[Record excerpts — start]

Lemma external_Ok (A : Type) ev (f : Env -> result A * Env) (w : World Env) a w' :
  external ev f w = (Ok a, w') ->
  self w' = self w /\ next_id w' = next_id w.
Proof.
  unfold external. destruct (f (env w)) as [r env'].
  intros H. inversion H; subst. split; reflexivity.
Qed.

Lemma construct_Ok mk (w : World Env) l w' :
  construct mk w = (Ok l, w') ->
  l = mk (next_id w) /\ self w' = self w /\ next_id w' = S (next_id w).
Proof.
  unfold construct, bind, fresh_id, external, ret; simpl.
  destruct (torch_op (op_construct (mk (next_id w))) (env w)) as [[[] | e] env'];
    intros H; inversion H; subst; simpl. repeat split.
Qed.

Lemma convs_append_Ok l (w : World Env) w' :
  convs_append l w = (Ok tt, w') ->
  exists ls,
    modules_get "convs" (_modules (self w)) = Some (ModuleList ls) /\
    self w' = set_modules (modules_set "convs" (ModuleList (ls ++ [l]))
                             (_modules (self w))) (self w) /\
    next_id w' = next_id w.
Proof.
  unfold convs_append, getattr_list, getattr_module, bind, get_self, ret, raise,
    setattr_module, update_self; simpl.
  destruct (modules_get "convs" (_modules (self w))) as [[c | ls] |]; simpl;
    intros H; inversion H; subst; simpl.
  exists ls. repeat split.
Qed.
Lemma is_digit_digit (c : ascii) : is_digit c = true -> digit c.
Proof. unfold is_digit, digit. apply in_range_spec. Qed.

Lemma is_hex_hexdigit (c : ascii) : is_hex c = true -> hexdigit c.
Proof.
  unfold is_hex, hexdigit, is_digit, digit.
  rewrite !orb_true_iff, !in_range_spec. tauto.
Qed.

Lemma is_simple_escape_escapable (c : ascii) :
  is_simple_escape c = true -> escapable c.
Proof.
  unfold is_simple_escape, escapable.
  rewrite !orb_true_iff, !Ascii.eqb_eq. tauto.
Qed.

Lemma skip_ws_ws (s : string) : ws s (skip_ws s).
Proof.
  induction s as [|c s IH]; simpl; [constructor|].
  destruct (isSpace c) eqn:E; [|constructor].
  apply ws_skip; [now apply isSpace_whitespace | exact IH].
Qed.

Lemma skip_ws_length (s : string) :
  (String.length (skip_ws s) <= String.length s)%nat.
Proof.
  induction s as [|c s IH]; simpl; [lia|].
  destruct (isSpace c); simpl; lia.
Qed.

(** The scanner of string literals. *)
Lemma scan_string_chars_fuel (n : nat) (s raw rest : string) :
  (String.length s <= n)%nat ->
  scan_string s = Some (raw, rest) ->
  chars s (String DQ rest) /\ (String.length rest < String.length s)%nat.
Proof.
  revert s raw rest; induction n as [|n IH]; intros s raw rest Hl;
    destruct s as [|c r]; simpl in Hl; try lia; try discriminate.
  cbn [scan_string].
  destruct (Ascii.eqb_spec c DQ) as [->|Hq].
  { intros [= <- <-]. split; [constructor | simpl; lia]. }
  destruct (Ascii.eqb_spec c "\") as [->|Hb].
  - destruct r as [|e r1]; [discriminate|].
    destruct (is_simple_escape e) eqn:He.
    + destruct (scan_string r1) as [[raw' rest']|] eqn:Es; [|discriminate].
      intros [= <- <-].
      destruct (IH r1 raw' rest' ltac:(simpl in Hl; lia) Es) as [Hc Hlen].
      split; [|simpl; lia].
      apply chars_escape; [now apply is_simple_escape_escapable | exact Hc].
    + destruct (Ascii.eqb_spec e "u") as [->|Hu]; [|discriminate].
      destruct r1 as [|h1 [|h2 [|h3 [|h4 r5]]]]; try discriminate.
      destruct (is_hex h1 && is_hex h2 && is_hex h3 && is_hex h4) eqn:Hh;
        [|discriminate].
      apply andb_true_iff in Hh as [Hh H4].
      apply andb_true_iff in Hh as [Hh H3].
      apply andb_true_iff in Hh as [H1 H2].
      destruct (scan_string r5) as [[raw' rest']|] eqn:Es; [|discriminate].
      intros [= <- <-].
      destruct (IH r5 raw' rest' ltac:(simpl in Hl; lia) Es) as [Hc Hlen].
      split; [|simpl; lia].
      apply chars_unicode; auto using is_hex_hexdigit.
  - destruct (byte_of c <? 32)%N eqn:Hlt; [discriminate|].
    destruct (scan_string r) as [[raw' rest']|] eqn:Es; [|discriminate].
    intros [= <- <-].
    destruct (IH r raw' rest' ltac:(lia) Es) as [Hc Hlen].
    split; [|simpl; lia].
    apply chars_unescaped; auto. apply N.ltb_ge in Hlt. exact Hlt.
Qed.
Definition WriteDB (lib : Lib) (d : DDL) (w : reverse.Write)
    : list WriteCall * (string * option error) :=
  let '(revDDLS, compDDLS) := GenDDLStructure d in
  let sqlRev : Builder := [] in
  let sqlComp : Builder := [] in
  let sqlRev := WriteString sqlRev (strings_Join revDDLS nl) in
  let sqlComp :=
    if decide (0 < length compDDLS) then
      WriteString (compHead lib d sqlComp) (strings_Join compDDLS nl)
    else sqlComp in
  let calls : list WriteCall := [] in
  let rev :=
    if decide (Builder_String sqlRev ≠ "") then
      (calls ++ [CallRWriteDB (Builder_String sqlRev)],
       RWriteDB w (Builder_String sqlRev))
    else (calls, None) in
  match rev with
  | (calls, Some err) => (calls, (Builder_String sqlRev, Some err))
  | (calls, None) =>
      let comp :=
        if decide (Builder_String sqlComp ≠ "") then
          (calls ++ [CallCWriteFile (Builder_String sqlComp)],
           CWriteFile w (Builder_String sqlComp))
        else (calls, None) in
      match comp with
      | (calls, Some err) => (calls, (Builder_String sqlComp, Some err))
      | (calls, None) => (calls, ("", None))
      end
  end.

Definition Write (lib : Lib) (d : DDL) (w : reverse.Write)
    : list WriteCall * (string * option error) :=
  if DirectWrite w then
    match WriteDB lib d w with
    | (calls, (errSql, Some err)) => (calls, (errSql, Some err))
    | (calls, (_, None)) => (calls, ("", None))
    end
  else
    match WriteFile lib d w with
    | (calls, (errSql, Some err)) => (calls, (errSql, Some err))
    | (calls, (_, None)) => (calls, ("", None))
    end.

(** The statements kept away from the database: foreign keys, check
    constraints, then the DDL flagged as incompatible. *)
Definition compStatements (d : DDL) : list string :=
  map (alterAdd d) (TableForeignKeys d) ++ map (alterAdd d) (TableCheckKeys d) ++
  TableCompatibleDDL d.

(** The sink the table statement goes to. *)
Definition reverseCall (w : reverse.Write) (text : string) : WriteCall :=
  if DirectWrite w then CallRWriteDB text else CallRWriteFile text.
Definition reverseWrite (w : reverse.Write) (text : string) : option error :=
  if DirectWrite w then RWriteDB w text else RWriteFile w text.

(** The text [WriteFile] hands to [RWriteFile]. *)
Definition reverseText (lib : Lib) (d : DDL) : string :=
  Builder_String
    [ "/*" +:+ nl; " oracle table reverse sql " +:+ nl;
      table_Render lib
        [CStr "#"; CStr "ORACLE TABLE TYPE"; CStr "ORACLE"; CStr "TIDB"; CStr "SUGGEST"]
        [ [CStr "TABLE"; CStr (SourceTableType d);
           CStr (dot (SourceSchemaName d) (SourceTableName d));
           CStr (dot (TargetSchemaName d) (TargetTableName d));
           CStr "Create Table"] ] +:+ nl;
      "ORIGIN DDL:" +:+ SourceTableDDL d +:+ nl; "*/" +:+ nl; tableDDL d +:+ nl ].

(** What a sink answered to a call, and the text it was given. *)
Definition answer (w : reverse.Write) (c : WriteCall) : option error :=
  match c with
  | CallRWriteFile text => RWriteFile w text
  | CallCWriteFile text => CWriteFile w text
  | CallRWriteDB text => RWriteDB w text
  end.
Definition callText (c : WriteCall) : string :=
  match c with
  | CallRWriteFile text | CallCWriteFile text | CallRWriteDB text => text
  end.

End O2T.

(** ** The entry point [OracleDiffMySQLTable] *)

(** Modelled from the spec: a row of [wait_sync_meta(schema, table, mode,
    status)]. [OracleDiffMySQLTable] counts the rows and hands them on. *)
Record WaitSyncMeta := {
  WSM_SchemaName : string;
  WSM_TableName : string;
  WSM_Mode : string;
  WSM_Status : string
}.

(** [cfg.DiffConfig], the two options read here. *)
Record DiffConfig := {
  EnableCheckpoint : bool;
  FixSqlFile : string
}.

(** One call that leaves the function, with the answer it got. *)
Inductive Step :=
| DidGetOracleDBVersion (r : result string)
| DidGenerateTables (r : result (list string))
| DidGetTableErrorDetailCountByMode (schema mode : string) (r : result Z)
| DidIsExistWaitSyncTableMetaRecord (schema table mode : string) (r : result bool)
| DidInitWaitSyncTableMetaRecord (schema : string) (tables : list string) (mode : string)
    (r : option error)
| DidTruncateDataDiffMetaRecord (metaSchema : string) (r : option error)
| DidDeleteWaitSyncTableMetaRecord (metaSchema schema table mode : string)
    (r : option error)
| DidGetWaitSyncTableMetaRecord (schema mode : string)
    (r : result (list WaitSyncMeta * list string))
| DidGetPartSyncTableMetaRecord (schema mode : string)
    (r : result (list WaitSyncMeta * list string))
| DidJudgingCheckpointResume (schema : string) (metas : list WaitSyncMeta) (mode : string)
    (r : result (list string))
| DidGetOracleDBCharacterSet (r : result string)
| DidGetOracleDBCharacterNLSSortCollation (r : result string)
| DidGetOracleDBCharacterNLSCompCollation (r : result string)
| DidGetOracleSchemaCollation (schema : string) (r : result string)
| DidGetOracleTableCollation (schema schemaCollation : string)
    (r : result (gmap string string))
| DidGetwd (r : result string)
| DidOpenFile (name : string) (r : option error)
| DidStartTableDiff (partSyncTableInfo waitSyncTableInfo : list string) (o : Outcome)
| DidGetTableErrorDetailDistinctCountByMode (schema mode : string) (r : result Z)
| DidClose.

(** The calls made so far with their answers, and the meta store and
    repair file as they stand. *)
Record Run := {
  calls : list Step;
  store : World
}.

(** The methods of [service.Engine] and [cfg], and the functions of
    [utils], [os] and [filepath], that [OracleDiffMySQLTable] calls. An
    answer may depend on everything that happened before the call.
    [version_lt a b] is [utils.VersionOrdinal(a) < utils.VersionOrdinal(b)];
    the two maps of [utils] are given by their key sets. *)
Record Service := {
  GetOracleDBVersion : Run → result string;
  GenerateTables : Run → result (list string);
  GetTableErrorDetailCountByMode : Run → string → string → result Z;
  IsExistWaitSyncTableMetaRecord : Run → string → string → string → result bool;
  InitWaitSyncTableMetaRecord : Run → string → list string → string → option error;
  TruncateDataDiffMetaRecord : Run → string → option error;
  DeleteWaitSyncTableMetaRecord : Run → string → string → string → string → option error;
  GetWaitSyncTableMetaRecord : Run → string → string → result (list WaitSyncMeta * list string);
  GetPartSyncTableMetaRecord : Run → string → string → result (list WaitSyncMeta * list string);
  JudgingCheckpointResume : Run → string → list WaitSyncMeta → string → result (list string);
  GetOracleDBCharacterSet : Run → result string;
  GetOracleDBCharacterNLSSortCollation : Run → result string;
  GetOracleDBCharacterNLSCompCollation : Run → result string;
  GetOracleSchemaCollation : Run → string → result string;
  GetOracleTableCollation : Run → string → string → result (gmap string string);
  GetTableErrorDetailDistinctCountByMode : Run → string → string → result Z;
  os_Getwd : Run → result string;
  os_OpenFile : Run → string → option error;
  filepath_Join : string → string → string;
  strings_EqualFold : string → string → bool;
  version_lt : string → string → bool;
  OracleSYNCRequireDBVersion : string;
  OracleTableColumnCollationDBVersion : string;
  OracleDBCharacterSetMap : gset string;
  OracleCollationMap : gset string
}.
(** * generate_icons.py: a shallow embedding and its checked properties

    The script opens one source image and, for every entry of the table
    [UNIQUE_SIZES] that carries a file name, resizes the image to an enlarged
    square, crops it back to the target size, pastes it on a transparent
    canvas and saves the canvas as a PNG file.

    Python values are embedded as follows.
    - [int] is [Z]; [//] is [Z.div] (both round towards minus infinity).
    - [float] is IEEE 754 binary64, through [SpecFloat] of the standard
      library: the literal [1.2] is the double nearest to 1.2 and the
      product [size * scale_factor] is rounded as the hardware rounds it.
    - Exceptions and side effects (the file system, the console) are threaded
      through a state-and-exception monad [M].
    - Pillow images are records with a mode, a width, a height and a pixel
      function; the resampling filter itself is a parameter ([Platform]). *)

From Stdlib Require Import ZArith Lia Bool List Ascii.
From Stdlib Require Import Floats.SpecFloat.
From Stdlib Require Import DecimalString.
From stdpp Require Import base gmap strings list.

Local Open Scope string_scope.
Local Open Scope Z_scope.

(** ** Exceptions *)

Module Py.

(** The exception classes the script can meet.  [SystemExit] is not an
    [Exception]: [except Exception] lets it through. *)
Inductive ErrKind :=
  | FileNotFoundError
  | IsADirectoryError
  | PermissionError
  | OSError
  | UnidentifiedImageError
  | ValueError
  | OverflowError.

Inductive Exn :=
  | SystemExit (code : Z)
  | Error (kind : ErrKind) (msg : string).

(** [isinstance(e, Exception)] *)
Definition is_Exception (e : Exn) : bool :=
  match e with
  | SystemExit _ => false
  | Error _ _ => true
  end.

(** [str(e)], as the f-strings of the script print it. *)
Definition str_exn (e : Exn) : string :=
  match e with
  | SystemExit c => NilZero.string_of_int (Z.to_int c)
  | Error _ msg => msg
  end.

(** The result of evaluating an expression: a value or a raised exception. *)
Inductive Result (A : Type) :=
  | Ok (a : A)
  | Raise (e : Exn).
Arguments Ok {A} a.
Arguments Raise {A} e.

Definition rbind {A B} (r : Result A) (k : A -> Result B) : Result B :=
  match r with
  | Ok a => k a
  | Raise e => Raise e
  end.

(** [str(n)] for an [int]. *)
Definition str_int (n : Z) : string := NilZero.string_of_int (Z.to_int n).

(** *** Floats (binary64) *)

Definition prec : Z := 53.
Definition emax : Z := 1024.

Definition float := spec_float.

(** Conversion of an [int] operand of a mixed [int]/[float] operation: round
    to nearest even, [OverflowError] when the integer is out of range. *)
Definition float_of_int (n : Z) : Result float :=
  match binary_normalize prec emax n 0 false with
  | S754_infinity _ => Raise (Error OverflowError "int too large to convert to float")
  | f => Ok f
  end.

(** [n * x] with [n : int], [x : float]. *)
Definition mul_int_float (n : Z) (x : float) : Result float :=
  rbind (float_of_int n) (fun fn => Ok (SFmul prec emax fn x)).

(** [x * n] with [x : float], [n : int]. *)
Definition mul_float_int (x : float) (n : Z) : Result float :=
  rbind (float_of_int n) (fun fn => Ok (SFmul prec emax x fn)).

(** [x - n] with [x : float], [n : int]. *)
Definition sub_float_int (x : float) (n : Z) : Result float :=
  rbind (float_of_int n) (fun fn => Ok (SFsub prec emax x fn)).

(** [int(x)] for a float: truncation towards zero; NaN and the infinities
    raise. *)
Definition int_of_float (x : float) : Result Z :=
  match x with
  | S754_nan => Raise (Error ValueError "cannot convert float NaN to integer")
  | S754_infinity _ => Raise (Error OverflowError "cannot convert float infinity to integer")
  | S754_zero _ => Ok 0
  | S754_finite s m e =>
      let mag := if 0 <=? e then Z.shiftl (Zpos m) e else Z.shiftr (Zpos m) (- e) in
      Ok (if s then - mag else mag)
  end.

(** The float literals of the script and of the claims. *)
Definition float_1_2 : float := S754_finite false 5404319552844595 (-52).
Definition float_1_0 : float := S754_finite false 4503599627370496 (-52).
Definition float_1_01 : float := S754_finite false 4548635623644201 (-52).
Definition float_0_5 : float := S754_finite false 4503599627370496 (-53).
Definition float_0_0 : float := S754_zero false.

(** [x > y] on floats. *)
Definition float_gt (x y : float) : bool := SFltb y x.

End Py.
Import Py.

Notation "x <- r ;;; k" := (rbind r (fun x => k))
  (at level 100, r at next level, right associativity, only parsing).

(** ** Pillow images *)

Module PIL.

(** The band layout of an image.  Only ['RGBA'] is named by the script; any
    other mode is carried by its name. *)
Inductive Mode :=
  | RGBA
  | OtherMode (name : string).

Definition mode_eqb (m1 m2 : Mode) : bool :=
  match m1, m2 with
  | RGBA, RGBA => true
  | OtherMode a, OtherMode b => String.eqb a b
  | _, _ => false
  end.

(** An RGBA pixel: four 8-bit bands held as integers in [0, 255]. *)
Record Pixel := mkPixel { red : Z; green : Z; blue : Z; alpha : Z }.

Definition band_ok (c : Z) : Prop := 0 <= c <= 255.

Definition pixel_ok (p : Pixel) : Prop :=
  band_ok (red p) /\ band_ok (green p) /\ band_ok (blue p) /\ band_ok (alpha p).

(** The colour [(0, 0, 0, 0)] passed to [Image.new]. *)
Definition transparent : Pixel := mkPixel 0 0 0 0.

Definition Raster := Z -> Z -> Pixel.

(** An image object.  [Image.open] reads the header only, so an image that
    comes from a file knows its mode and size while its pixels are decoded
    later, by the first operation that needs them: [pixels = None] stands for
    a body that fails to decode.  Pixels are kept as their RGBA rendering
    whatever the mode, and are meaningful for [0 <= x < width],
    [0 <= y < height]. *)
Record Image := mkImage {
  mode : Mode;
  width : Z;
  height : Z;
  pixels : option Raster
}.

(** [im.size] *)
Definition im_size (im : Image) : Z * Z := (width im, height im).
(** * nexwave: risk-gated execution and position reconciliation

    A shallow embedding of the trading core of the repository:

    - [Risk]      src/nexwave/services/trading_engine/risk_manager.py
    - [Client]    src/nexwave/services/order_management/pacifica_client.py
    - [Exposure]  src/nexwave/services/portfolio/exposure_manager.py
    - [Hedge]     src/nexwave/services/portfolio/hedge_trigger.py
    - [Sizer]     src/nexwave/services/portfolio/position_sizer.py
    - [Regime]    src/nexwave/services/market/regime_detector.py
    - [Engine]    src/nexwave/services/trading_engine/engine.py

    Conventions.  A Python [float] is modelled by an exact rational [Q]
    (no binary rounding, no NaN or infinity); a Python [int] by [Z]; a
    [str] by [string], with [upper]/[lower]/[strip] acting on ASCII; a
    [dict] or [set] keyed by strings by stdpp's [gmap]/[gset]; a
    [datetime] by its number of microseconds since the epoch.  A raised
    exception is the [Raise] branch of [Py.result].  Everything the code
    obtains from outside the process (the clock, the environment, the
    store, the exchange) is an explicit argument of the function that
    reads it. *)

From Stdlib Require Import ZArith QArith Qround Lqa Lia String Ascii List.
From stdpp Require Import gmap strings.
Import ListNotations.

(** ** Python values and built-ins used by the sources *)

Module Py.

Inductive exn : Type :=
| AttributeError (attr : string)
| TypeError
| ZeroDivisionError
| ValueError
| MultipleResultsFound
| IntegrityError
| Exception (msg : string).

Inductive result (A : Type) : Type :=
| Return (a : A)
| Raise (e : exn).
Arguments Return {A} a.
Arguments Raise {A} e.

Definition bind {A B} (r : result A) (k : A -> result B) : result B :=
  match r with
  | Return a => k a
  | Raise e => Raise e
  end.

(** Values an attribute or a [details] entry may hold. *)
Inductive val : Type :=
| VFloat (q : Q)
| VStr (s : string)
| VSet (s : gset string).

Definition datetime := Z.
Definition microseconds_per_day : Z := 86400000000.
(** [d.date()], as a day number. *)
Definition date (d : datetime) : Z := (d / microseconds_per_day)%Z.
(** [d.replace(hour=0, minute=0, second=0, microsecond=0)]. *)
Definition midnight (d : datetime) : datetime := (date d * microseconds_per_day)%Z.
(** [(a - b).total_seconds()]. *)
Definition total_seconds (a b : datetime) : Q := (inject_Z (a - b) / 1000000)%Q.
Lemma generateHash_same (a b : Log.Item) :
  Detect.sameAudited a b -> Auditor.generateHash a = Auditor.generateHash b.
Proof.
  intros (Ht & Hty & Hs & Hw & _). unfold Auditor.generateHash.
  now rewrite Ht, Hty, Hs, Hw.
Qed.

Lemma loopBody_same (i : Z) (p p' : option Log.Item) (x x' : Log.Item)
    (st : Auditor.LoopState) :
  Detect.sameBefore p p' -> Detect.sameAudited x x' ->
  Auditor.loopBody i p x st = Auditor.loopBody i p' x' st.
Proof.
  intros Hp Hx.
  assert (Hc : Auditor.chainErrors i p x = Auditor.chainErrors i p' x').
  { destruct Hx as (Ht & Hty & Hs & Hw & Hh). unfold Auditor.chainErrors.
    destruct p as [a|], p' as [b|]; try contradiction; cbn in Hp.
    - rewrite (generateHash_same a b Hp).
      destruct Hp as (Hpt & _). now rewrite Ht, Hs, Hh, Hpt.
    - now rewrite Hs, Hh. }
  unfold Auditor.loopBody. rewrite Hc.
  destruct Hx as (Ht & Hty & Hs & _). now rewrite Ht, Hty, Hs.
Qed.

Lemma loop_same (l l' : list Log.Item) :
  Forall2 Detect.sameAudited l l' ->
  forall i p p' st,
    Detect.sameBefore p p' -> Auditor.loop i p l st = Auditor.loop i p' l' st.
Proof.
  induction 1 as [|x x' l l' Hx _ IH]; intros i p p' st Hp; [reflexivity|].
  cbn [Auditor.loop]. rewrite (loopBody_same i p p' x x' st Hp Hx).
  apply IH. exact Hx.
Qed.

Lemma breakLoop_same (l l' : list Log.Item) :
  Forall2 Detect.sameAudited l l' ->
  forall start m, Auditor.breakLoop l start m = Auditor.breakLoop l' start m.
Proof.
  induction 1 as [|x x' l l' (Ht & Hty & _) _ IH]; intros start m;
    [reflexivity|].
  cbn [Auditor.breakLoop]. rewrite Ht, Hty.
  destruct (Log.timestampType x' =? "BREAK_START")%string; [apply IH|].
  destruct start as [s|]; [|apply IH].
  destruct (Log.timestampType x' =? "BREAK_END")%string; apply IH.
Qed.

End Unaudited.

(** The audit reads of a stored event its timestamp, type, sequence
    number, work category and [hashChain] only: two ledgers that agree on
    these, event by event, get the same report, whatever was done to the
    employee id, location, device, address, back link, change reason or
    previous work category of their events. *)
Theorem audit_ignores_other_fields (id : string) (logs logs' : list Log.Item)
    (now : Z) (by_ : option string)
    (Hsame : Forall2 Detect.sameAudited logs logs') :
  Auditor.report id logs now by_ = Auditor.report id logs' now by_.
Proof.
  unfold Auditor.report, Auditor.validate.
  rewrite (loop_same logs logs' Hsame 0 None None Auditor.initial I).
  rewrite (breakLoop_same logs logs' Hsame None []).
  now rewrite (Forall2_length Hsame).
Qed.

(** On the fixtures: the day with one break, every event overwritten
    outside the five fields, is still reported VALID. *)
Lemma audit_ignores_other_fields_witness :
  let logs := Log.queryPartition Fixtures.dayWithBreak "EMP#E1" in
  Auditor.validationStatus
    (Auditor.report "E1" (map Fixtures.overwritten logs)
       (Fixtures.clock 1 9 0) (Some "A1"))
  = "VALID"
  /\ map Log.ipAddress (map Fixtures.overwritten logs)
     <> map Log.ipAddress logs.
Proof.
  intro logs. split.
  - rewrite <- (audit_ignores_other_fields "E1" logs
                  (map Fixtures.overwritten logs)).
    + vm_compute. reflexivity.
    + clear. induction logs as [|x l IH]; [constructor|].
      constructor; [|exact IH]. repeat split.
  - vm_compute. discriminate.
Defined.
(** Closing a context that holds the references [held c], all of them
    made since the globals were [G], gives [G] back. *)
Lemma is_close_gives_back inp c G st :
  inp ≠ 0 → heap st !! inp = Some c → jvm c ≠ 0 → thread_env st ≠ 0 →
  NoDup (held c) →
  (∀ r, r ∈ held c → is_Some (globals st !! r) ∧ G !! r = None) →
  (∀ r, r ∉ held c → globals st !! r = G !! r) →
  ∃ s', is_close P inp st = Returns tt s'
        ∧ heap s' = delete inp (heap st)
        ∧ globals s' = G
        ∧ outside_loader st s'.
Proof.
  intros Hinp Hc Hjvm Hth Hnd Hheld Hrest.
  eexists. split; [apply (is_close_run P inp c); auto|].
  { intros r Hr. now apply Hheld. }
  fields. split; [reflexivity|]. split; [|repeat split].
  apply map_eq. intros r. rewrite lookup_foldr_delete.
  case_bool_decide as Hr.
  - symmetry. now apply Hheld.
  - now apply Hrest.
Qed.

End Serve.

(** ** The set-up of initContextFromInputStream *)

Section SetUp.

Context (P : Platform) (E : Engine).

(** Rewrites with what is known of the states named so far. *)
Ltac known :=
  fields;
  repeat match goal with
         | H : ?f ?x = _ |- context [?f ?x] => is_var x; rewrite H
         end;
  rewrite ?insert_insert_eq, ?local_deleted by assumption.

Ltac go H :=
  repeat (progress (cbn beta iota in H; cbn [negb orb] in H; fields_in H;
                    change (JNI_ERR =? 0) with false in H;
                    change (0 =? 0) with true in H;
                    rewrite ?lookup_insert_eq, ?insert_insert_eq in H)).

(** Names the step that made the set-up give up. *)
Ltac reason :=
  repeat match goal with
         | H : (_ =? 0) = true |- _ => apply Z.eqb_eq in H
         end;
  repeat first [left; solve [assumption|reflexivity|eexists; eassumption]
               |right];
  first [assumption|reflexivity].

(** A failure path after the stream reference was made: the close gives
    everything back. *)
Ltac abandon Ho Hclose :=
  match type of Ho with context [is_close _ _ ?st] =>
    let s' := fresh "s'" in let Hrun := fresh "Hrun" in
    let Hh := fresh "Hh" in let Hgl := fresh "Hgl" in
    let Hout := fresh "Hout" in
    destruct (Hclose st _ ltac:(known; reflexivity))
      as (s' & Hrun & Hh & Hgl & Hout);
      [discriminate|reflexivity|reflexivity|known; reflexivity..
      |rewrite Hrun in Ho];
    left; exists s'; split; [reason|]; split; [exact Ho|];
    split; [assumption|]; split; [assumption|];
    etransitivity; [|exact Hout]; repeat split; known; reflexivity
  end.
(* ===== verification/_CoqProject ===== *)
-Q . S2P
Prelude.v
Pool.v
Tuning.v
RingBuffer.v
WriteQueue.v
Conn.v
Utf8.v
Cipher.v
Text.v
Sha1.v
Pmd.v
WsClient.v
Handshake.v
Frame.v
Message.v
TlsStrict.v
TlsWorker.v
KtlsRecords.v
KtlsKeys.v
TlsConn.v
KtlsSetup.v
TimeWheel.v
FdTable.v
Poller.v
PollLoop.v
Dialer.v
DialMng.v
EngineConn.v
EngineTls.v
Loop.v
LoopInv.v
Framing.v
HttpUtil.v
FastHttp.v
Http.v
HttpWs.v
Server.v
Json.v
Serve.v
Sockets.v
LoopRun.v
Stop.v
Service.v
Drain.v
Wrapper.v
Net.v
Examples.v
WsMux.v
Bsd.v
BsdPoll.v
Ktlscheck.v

[Record excerpts — finish]

The answer must be every line from the entries above that holds the string "reason".

Output below -
    employee id, location, device, address, back link, change reason or
Ltac reason :=
    left; exists s'; split; [reason|]; split; [exact Ho|];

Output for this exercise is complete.